» Work order
Repeat the records. Each line must match exactly.

» Material supplied

━━━

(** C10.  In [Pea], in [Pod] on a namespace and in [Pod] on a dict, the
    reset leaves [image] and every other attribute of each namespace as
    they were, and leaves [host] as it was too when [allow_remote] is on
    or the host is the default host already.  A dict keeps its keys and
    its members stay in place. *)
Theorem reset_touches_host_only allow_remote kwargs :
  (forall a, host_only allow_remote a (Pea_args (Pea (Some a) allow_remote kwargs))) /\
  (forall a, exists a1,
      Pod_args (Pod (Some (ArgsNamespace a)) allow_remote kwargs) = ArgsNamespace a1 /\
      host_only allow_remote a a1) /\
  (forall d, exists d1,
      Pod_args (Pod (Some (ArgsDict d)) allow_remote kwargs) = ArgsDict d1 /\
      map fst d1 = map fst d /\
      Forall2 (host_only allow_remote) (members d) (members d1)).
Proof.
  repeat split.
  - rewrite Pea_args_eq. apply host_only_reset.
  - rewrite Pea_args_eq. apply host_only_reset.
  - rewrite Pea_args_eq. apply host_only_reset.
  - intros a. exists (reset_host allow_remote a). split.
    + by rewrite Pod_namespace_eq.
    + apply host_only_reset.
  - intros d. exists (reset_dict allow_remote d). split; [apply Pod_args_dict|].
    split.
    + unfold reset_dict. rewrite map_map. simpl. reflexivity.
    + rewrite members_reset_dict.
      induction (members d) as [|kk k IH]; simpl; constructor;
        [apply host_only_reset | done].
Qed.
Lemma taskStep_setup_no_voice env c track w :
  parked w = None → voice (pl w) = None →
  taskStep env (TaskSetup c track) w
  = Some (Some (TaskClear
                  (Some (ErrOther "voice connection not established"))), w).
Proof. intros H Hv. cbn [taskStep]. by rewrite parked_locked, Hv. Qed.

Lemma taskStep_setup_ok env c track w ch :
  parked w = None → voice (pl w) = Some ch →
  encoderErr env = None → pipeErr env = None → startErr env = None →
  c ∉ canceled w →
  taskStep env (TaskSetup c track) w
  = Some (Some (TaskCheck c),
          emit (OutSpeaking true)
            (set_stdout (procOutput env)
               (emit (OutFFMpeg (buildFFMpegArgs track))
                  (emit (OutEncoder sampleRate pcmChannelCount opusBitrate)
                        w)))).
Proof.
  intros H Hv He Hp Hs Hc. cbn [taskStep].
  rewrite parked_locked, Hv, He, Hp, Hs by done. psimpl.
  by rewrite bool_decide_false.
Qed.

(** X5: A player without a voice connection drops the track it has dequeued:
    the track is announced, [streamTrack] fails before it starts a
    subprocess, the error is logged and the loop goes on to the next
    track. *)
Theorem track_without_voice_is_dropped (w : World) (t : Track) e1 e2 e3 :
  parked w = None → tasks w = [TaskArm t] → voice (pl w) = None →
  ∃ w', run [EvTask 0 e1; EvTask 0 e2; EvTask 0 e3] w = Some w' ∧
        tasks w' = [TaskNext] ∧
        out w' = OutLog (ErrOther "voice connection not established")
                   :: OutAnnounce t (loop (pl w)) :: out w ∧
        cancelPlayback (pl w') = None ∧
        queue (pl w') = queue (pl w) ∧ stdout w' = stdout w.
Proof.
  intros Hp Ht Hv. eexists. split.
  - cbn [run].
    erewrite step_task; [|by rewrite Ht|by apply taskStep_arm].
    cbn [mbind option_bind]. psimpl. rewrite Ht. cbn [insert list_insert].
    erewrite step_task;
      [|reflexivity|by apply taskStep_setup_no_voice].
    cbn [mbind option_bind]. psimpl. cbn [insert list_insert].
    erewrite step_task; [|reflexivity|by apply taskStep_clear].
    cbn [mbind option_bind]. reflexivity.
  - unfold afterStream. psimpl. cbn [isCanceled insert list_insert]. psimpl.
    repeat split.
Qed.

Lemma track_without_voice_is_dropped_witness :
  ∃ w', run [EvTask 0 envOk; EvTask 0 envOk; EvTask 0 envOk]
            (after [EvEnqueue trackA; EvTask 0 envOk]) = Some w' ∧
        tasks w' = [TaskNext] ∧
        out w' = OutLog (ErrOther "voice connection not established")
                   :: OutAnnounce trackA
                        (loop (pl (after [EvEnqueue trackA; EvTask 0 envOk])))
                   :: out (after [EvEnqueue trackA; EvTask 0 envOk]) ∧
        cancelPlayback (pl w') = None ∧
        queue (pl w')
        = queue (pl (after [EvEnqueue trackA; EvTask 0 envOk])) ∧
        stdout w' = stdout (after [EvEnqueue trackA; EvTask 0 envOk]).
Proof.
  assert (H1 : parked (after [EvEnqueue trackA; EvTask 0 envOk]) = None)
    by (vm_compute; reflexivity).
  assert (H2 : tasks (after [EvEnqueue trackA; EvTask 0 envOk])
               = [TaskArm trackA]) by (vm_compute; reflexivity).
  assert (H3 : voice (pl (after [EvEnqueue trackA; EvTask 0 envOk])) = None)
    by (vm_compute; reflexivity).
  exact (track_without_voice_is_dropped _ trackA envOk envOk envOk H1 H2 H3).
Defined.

━━━

» Response to this task
(** C10.  In [Pea], in [Pod] on a namespace and in [Pod] on a dict, the
    reset leaves [image] and every other attribute of each namespace as
    they were, and leaves [host] as it was too when [allow_remote] is on
    or the host is the default host already.  A dict keeps its keys and
    its members stay in place. *)
Theorem reset_touches_host_only allow_remote kwargs :
  (forall a, host_only allow_remote a (Pea_args (Pea (Some a) allow_remote kwargs))) /\
  (forall a, exists a1,
      Pod_args (Pod (Some (ArgsNamespace a)) allow_remote kwargs) = ArgsNamespace a1 /\
      host_only allow_remote a a1) /\
  (forall d, exists d1,
      Pod_args (Pod (Some (ArgsDict d)) allow_remote kwargs) = ArgsDict d1 /\
      map fst d1 = map fst d /\
      Forall2 (host_only allow_remote) (members d) (members d1)).
Proof.
  repeat split.
  - rewrite Pea_args_eq. apply host_only_reset.
  - rewrite Pea_args_eq. apply host_only_reset.
  - rewrite Pea_args_eq. apply host_only_reset.
  - intros a. exists (reset_host allow_remote a). split.
    + by rewrite Pod_namespace_eq.
    + apply host_only_reset.
  - intros d. exists (reset_dict allow_remote d). split; [apply Pod_args_dict|].
    split.
    + unfold reset_dict. rewrite map_map. simpl. reflexivity.
    + rewrite members_reset_dict.
      induction (members d) as [|kk k IH]; simpl; constructor;
        [apply host_only_reset | done].
Qed.
Lemma taskStep_setup_no_voice env c track w :
  parked w = None → voice (pl w) = None →
  taskStep env (TaskSetup c track) w
  = Some (Some (TaskClear
                  (Some (ErrOther "voice connection not established"))), w).
Proof. intros H Hv. cbn [taskStep]. by rewrite parked_locked, Hv. Qed.

Lemma taskStep_setup_ok env c track w ch :
  parked w = None → voice (pl w) = Some ch →
  encoderErr env = None → pipeErr env = None → startErr env = None →
  c ∉ canceled w →
  taskStep env (TaskSetup c track) w
  = Some (Some (TaskCheck c),
          emit (OutSpeaking true)
            (set_stdout (procOutput env)
               (emit (OutFFMpeg (buildFFMpegArgs track))
                  (emit (OutEncoder sampleRate pcmChannelCount opusBitrate)
                        w)))).
Proof.
  intros H Hv He Hp Hs Hc. cbn [taskStep].
  rewrite parked_locked, Hv, He, Hp, Hs by done. psimpl.
  by rewrite bool_decide_false.
Qed.

(** X5: A player without a voice connection drops the track it has dequeued:
    the track is announced, [streamTrack] fails before it starts a
    subprocess, the error is logged and the loop goes on to the next
    track. *)
Theorem track_without_voice_is_dropped (w : World) (t : Track) e1 e2 e3 :
  parked w = None → tasks w = [TaskArm t] → voice (pl w) = None →
  ∃ w', run [EvTask 0 e1; EvTask 0 e2; EvTask 0 e3] w = Some w' ∧
        tasks w' = [TaskNext] ∧
        out w' = OutLog (ErrOther "voice connection not established")
                   :: OutAnnounce t (loop (pl w)) :: out w ∧
        cancelPlayback (pl w') = None ∧
        queue (pl w') = queue (pl w) ∧ stdout w' = stdout w.
Proof.
  intros Hp Ht Hv. eexists. split.
  - cbn [run].
    erewrite step_task; [|by rewrite Ht|by apply taskStep_arm].
    cbn [mbind option_bind]. psimpl. rewrite Ht. cbn [insert list_insert].
    erewrite step_task;
      [|reflexivity|by apply taskStep_setup_no_voice].
    cbn [mbind option_bind]. psimpl. cbn [insert list_insert].
    erewrite step_task; [|reflexivity|by apply taskStep_clear].
    cbn [mbind option_bind]. reflexivity.
  - unfold afterStream. psimpl. cbn [isCanceled insert list_insert]. psimpl.
    repeat split.
Qed.

Lemma track_without_voice_is_dropped_witness :
  ∃ w', run [EvTask 0 envOk; EvTask 0 envOk; EvTask 0 envOk]
            (after [EvEnqueue trackA; EvTask 0 envOk]) = Some w' ∧
        tasks w' = [TaskNext] ∧
        out w' = OutLog (ErrOther "voice connection not established")
                   :: OutAnnounce trackA
                        (loop (pl (after [EvEnqueue trackA; EvTask 0 envOk])))
                   :: out (after [EvEnqueue trackA; EvTask 0 envOk]) ∧
        cancelPlayback (pl w') = None ∧
        queue (pl w')
        = queue (pl (after [EvEnqueue trackA; EvTask 0 envOk])) ∧
        stdout w' = stdout (after [EvEnqueue trackA; EvTask 0 envOk]).
Proof.
  assert (H1 : parked (after [EvEnqueue trackA; EvTask 0 envOk]) = None)
    by (vm_compute; reflexivity).
  assert (H2 : tasks (after [EvEnqueue trackA; EvTask 0 envOk])
               = [TaskArm trackA]) by (vm_compute; reflexivity).
  assert (H3 : voice (pl (after [EvEnqueue trackA; EvTask 0 envOk])) = None)
    by (vm_compute; reflexivity).
  exact (track_without_voice_is_dropped _ trackA envOk envOk envOk H1 H2 H3).
Defined.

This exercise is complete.